***** SUPPLIED INFORMATION *****
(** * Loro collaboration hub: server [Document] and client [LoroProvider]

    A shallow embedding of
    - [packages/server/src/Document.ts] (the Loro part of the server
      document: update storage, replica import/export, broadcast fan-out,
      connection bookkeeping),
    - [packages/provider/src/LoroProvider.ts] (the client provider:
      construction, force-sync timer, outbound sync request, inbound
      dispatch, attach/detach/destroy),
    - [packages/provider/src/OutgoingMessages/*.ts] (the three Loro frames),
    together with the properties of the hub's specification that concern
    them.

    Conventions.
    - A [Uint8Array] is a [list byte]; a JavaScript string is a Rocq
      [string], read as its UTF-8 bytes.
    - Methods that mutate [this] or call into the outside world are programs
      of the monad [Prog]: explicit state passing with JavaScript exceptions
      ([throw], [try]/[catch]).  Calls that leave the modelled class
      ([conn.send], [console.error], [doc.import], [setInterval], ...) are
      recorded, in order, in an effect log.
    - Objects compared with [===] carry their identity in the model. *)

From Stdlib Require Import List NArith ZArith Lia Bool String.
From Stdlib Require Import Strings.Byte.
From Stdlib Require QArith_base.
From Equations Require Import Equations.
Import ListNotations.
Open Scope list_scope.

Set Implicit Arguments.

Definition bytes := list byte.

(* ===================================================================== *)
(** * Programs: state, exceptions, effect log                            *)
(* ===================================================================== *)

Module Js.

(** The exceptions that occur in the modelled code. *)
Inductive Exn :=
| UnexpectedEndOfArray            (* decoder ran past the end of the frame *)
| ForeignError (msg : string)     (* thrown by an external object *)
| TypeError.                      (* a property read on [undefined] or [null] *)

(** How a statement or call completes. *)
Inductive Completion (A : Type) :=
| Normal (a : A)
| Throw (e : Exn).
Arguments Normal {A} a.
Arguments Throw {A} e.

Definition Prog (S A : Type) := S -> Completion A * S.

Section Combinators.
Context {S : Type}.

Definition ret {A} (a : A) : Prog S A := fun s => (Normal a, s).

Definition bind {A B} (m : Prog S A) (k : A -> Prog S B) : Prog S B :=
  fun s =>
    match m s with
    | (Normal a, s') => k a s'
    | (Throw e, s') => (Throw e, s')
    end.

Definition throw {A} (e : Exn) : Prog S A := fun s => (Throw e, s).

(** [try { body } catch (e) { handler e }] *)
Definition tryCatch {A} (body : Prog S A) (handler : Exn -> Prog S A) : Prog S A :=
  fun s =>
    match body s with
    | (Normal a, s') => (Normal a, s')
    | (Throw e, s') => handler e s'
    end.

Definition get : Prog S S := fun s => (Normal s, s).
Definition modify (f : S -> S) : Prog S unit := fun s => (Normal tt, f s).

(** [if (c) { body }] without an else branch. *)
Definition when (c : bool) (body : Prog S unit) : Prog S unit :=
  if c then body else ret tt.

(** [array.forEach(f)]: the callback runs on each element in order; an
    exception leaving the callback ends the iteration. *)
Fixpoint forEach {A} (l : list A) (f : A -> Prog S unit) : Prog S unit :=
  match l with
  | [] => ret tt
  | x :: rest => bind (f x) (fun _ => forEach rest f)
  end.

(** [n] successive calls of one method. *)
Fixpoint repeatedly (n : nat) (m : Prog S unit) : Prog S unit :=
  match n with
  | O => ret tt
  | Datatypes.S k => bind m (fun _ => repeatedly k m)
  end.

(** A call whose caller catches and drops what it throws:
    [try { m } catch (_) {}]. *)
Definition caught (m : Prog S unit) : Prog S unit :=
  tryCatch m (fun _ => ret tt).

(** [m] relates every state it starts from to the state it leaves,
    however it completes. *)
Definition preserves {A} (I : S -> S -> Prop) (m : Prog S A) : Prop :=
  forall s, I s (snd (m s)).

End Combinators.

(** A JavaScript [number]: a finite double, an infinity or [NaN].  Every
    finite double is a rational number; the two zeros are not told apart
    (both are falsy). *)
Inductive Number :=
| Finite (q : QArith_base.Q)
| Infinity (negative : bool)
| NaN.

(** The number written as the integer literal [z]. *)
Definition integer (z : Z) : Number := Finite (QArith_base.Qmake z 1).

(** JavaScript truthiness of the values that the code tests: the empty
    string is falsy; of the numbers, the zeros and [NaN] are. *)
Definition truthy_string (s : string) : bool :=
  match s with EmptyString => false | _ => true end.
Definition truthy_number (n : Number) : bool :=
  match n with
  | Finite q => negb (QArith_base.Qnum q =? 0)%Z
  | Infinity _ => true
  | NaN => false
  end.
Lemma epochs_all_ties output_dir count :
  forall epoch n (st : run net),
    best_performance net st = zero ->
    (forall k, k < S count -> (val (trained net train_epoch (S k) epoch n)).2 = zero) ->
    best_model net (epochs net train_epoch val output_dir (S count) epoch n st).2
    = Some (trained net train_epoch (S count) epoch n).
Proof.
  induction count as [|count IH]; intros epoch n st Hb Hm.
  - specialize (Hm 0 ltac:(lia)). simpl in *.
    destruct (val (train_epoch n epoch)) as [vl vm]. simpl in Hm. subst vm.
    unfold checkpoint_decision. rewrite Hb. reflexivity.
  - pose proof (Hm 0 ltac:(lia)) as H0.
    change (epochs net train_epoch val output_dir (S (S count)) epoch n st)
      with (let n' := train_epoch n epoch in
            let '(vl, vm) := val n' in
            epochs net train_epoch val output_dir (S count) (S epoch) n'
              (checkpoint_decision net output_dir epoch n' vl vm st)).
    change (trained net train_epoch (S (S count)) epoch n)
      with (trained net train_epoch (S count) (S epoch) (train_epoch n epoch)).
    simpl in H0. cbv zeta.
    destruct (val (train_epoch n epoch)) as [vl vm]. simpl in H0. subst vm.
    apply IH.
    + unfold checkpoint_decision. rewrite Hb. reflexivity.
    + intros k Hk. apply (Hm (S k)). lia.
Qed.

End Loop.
*****
◆ EXERCISE: How many of the lines in this material contain the word "bytes"? State the number and nothing else.

◆ ANSWER SPACE: 2